Superfaturamento em Abrigos de Ônibus no Distrito Federal
Uma auditoria realizada pelo Tribunal de Contas do Distrito Federal (TCDF) revelou que a instalação de abrigos em pontos de ônibus no DF foi realizada com custos acima dos valores de mercado. Esse superfaturamento, que atingiu cerca de 18% por unidade, resultou na condenação da empresa Rio Platense Construções, Projetos e Consultorias Ltda., que foi obrigada a devolver R$ 2,24 milhões ao erário local.
Entenda as irregularidades no contrato
O prejuízo aos cofres públicos foi identificado por meio de uma Tomada de Contas Especial, que revisou o Contrato nº 23/2012, assinado na época pelo antigo DFTrans.
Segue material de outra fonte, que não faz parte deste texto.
(* ===== verification/PacketBuffer.v ===== *)
(** * The packet buffer of uTP: src/packet_buffer.cpp, include/libed2k/packet_buffer.hpp

    The circular buffer that holds sent packets until they are acknowledged and
    received ones until those before them have come, by their 16-bit sequence
    numbers.  A null pointer is 0.  The capacity is the length of [m_storage], a
    power of two. *)

From S2P Require Import Prelude.
From stdpp Require Import list gmap.
Open Scope Z_scope.

(** [compare_less_wrap] of src/utp_stream.cpp *)
Definition compare_less_wrap (lhs rhs mask : Z) : bool :=
  let dist_down := Z.land (to_uint 4 (lhs - rhs)) mask in
  let dist_up := Z.land (to_uint 4 (rhs - lhs)) mask in
  dist_up <? dist_down.

Record packet_buffer := Buffer { m_storage : list Z; m_size : Z; m_first : Z; m_last : Z }.

Definition m_capacity (t : packet_buffer) : Z := Z.of_nat (length (m_storage t)).
Definition packet_buffer_new : packet_buffer := Buffer [] 0 0 0.

(** [m_storage[i & (m_capacity - 1)]] *)
Definition place (cap i : Z) : nat := Z.to_nat (Z.land i (cap - 1)).
Definition slot (t : packet_buffer) (i : Z) : Z := m_storage t !!! place (m_capacity t) i.

Definition cursor (t : packet_buffer) : Z := m_first t.
Definition span (t : packet_buffer) : Z := Z.land (m_last t - m_first t) 0xffff.

(** [while (new_size < size) new_size <<= 1] *)
Fixpoint grow (fuel : nat) (new_size size : Z) : Z :=
  match fuel with
  | O => new_size
  | S fuel => if new_size <? size then grow fuel (Z.shiftl new_size 1) size else new_size
  end.

(** The loop that copies [n] elements from [i] on. *)
Fixpoint copy_elements (n : nat) (i : Z) (t : packet_buffer) (new_storage : list Z) : list Z :=
  match n with
  | O => new_storage
  | S n => copy_elements n (i + 1) t (<[place (Z.of_nat (length new_storage)) i := slot t i]> new_storage)
  end.
(* ===== verification/KadPackets.v ===== *)
(** * Kademlia packets: include/libed2k/kademlia/kad_packet_struct.hpp

    The structures Kademlia nodes exchange and the list of nodes eMule keeps in
    nodes.dat.  An identifier is sent as four 32-bit numbers in little-endian order,
    an IP address in the other byte order than it has in memory. *)

From S2P Require Import Prelude Archive Md4Hash CTag Bitfield Packets.
Open Scope Z_scope.

(** ** kad_id *)

(** [kad_id], a [md4_hash] with a serialisation of its own. *)
Record kad_id := KId { kad_hash : md4_hash }.

#[global] Instance kad_id_eq_dec : EqDecision kad_id.
Proof. solve_decision. Defined.

(** The index [(i / 4) * 4 + 3 - (i % 4)]. *)
Definition rotated (i : nat) : nat := i / 4 * 4 + 3 - i mod 4.

Fixpoint kad_id_load_loop (ix : list nat) (h : bytes) : reader bytes :=
  match ix with
  | [] => mret h
  | i :: ix => c ← read_uint 1; kad_id_load_loop ix (<[rotated i := z2b c]> h)
  end.

#[global] Instance kad_id_serializable : Serializable kad_id := {
  fresh := KId fresh;
  save x := seq 0 16 ≫= fun i => write_uint 1 (b2z (byte_at (m_hash (kad_hash x)) (rotated i)));
  load x := h ← kad_id_load_loop (seq 0 16) (m_hash (kad_hash x)); mret (KId (Hash h))
}.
O projeto inicial previa o investimento de R$ 6,2 milhões para a construção de 482 novas estruturas para os passageiros.
A análise técnica comparou os valores pagos com as tabelas de referência, encontrando distorções significativas em dois tipos de abrigos:
- Modelo Padrão: O custo faturado foi de R$ 12,7 mil por unidade, enquanto o valor de mercado deveria ser de R$ 10,4 mil.
- Modelo Adaptado (Acessibilidade): O governo desembolsou R$ 13,4 mil por parada, contra um preço de referência de R$ 11 mil.
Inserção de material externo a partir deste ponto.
Definition enqueue (timeout priority : Z) (q : connection_queue) : connection_queue :=
  let e := Attempt false (q_next_ticket q) max_time timeout priority in
  let l := if priority =? 0 then q_queue q ++ [e] else e :: q_queue q in
  post_if_free
    (Queue l (q_next_ticket q + 1) (q_num_connecting q) (q_half_open_limit q) (q_abort q) (q_timer q) (q_posts q) (q_log q) (q_next_expire q)).

Definition queue_done (ticket : Z) (q : connection_queue) : connection_queue :=
  match list_find (fun e => at_ticket e = ticket) (q_queue q) with
  | None => q
  | Some (i, e) =>
      post_if_free (set_queue (delete i (q_queue q)) (if at_connecting e then q_num_connecting q - 1 else q_num_connecting q) q)
  end.

(** The loop of [close] keeps the attempts of priority 2. *)
Definition kept_on_close (e : attempt) : bool := 1 <? at_priority e.

Definition queue_close (q : connection_queue) : connection_queue :=
  let q := if q_num_connecting q =? 0 then set_timer None q else q in
  let kept := filter (fun e => kept_on_close e = true) (q_queue q) in
  let closed := filter (fun e => kept_on_close e = false) (q_queue q) in
  log_events ((fun e => called_on_timeout (at_ticket e)) <$> closed)
    (Queue kept (q_next_ticket q) (Z.of_nat (length (filter (fun e => at_connecting e = true) kept)))
       (q_half_open_limit q) true (q_timer q) (q_posts q) (q_log q) (q_next_expire q)).

Definition queue_limit (limit : Z) (q : connection_queue) : connection_queue :=
  Queue (q_queue q) (q_next_ticket q) (q_num_connecting q) limit (q_abort q) (q_timer q) (q_posts q) (q_log q) (q_next_expire q).

(** The loop of [try_connect] over the rest [l] of the queue: the queue with the
    attempts that were started, these, their number and the timer. *)
Fixpoint start_attempts (now limit num : Z) (timer : option Z) (l : list attempt) : list attempt * list Z * Z * option Z :=
  match l with
  | [] => ([], [], num, timer)
  | e :: l =>
      if at_connecting e then
        let '(l', started, num', timer') := start_attempts now limit num timer l in (e :: l', started, num', timer')
      else
        let expire := now + at_timeout e in
        let timer := if num =? 0 then Some expire else timer in
        let e' := Attempt true (at_ticket e) expire (at_timeout e) (at_priority e) in
        if (limit <=? num + 1) && (0 <? limit) then (e' :: l, [at_ticket e], num + 1, timer)
        else let '(l', started, num', timer') := start_attempts now limit (num + 1) timer l in (e' :: l', at_ticket e :: started, num', timer')
  end.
O cálculo do prejuízo, que originalmente era de R$ 1,12 milhão, sofreu correções monetárias e juros até março de 2025, elevando a dívida para os atuais R$ 2,24 milhões, valor que ainda poderá ser corrigido até o efetivo pagamento.
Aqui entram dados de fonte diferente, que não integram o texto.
Lemma write_message_core f msg u : core (write_message e f msg u) = core u /\ status (write_message e f msg u) = status u.
Proof.
  unfold write_message. rewrite do_write_status. destruct (do_write_core (copy_send_buffer e (snd msg) (copy_send_buffer e (header_bytes (fst msg)) (log_frame f u)))) as [-> _].
  destruct (copy_send_buffer_core (snd msg) (copy_send_buffer e (header_bytes (fst msg)) (log_frame f u))) as [-> ->].
  by destruct (copy_send_buffer_core (header_bytes (fst msg)) (log_frame f u)) as [-> ->].
Qed.

Lemma send_deferred_core u :
  let u' := send_deferred e u in
  u_bw_seq u' = u_bw_seq u /\ u_requests u' = u_requests u /\ u_job u' = u_job u /\ u_deferred u' = [] /\ status u' = status u.
Proof.
  unfold send_deferred. set (g := fold_left _ _ _).
  assert (core g = core u /\ status g = status u) as [Hc Hs].
  { unfold g. generalize (u_deferred u). intros l. generalize u. clear u g. induction l as [|m l IH]; intros u; [done|]. cbn [fold_left].
    destruct (IH (write_message e (frame_message m) m u)) as [-> ->]. apply write_message_core. }
  injection Hc as E1 E2 _ _ _ E3 _. by split_and!.
Qed.

Lemma fill_work n u u' :
  upload_inv e u -> established u -> u_bw_seq u = false -> fill_send_buffer e (S (S n)) u = Some u' ->
  established u' /\ (work u' <= work u)%nat /\
  (u_deferred u <> [] \/ (u_requests u <> [] /\ m_bytes (u_send_buffer u) = 0) -> (work u' < work u)%nat).
Proof.
  intros Hi [Hst _] Hseq. cbn [fill_send_buffer]. rewrite Hseq. assert (u_handshake_complete u = true) as -> by (unfold status in Hst; congruence).
  assert (u_job u = None) as Hjob.
  { destruct Hi as (tr & _ & Hr). pose proof (ri_job _ _ _ Hr) as Hj. destruct (u_job u) as [[? ?]|]; [destruct Hj; congruence|done]. }
  destruct (send_deferred_core u) as (S1 & S2 & S3 & S4 & S5).
  assert (u_deferred u = [] -> send_deferred e u = set_deferred [] u) as Hnone by (unfold send_deferred; by intros ->).
  set (u1 := send_deferred e u) in *. assert (quiet e u1) as Hq1 by (apply quiet_send_deferred; [done|by apply quiet_now]).
  rewrite Hseq in S1. rewrite Hjob in S3. rewrite Hst in S5.
  assert (work u1 = sum_list_with (fun r => S (Z.to_nat (r_length r))) (u_requests u)) as Hw1 by (unfold work; rewrite S2, S3, S4; cbn; lia).
  assert (work u = sum_list_with (fun r => S (Z.to_nat (r_length r))) (u_requests u) + length (u_deferred u))%nat as Hw by (unfold work; by rewrite Hjob).
  assert (established u1) as He1 by (split; [done|congruence]).
  assert (work u1 <= work u)%nat as Hle by lia.
  assert (u_deferred u <> [] -> work u1 < work u)%nat as Hlt by (destruct (u_deferred u); [done|cbn in *; lia]).
  rewrite S2. destruct (u_requests u) as [|req reqs] eqn:Hreq.
  { intros [= <-]. split_and!; [done|done|]. intros [?|[? _]]; [auto|done]. }
  destruct (Z.ltb_spec (m_bytes (u_send_buffer u1)) (ue_watermark e)) as [Hlow|Hhigh].
  2: { intros [= <-]. split_and!; [done|done|]. intros [?|[_ Hm]]; [auto|]. destruct (u_deferred u) eqn:Hdf; [|auto].
       exfalso. rewrite (Hnone eq_refl) in Hhigh. cbn in Hhigh. lia. }
  assert (u_attached u1 = true) as Ha by (unfold status in S5; congruence). unfold write_part. rewrite Ha.
  destruct (write_message_core (frame_part req) (part_message e req) u1) as [Hc2 Hs2]. set (u2 := write_message _ _ _ _) in *.
  rewrite S5 in Hs2. injection Hc2 as C1 C2 C3 _ _ C4 _. unfold send_data. assert (u_attached u2 = true) as -> by (unfold status in Hs2; congruence). cbn [negb].
  assert (request_ok (Z.of_nat (length (ue_data e))) req) as Hok.
  { destruct Hq1 as (_ & Hr & _). pose proof (ri_requests _ _ _ Hr) as Hall. rewrite S2 in Hall. by apply Forall_cons in Hall as [? _]. }
  pose proof (split_first e req Hok) as Hpos. destruct (split_request req) as [r l] eqn:Hsp. cbn [fst] in Hpos. rewrite (proj2 (Z.ltb_lt 0 (r_length r))) by lia.
  intros [= <-]. assert (work (set_requests (drop 1 (u_requests (set_seq true (Some (r, l)) u2))) (u_accepted (set_seq true (Some (r, l)) u2)) (set_seq true (Some (r, l)) u2)) < work u)%nat as Hlt'.
  { unfold work at 1. cbn [u_job u_requests u_deferred set_requests set_seq]. rewrite (eq_trans C2 S2), (eq_trans C3 S4), Hw. cbn [drop sum_list_with foldr length].
    unfold split_request in Hsp. injection Hsp as <- <-. cbn [r_length]. destruct Hok as [_ _ Hp _ _]. assert (0 < BLOCK_SIZE) by done. cbn. rewrite drop_0. lia. }
  split_and!; [split; [exact Hs2|done]|apply Nat.lt_le_incl; exact Hlt'|intros _; exact Hlt'].
Qed.

Lemma disk_work r l u u' :
  upload_inv e u -> established u -> u_job u = Some (r, l) -> on_disk_read_complete e true false u = Some u' -> established u' /\ (work u' < work u)%nat.
Proof.
  intros Hi [Hst _] Hjob. unfold on_disk_read_complete. rewrite Hjob. cbn [negb].
  destruct (data_read_spec e r l u Hi Hjob) as (_ & Hs & Hr & Hseq & Hj & Hl).
  destruct (do_write_core (append_payload e r (set_seq (u_bw_seq u) None u))) as [Hc _]. pose proof (do_write_status e (append_payload e r (set_seq (u_bw_seq u) None u))) as Hs2.
  set (u2 := do_write _ _) in *. assert (status u2 = (true, false, true, false, true)) as Hst2 by (rewrite Hs2; exact Hst).
  destruct (core_fields _ _ Hc) as (_ & C1 & C2 & _). change (u_requests u2 = u_requests u) in C1. change (u_deferred u2 = u_deferred u) in C2.
  clear Hc Hs2. clearbody u2.
  assert (0 < r_length r) as Hpos.
  { destruct Hi as (tr & _ & Hr'). pose proof (ri_job _ _ _ Hr') as Hj'. rewrite Hjob in Hj'. destruct Hj' as (_ & [] & _). lia. }
  assert (work u = Z.to_nat (r_length r) + Z.to_nat (r_length l) + work u2)%nat as Hw by (unfold work; rewrite Hjob, Hj, C1, C2; lia).
  unfold send_data. assert (u_attached u2 = true) as -> by (unfold status in Hst2; congruence). cbn [negb].
  destruct (split_request l) as [r' l'] eqn:Hsp. destruct (Z.ltb_spec 0 (r_length r')) as [Hpos'|Hz].
  - intros [= <-]. split; [split; [exact Hst2|done]|]. unfold work at 1. cbn [u_job u_requests u_deferred set_seq].
    unfold work in Hw. rewrite Hj in Hw. unfold work. rewrite Hjob, C1, C2. unfold split_request in Hsp. injection Hsp as <- <-. cbn [r_length] in *. lia.
  - assert (r_length l = 0) as Hl0.
    { destruct Hl as [?|Hok]; [done|]. pose proof (split_first e l Hok) as Hfst. rewrite Hsp in Hfst. cbn in Hfst. lia. }
    assert (read_request (ue_data e) l = []) as Hread by (unfold read_request, mk_range; cbn; apply slice_empty; lia). rewrite Hread in *.
    intros Hf. assert (upload_inv e (set_seq false (u_job u2) u2)) as Hi2.
    { exists []. split; [by apply stream_inv_seq|]. destruct Hr. split; try done. cbn. by rewrite Hj. }
    destruct (fill_work 0 _ u' Hi2 (conj Hst2 (fun H => False_ind _ (diff_false_true H))) eq_refl Hf) as (? & Hle & _). split; [done|]. change (work (set_seq false (u_job u2) u2)) with (work u2) in Hle. lia.
Qed.

Definition waiting_bytes (u : upload) : nat := 2 * Z.to_nat (m_bytes (u_send_buffer u)) + if u_bw_limit u then 1 else 0.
Justificativas técnicas infundadas
Os auditores identificaram que o encarecimento da obra ocorreu devido à inclusão de itens sem justificativa técnica ou superestimados. Entre as irregularidades estavam o uso excessivo de caminhões-guindaste, a cobrança indevida por moldes metálicos e a aplicação de concreto bombeado em locais onde não havia necessidade comprovada.
Além da condenação da construtora, o TCDF também puniu os responsáveis pela fiscalização do contrato. Três ex-gestores do DFTrans tiveram suas contas julgadas irregulares, sendo que dois deles receberam multas individuais de R$ 11,4 mil por terem homologado pagamentos em desacordo com a legislação.
Visão Geral
O caso demonstra a importância da fiscalização rigorosa nos contratos públicos para evitar danos ao patrimônio. A decisão do TCDF reforça que tanto as empresas contratadas quanto os agentes públicos responsáveis pela supervisão podem ser responsabilizados caso permitam o pagamento de valores acima da média de mercado ou aceitem justificativas técnicas inconsistentes para elevar o preço das obras.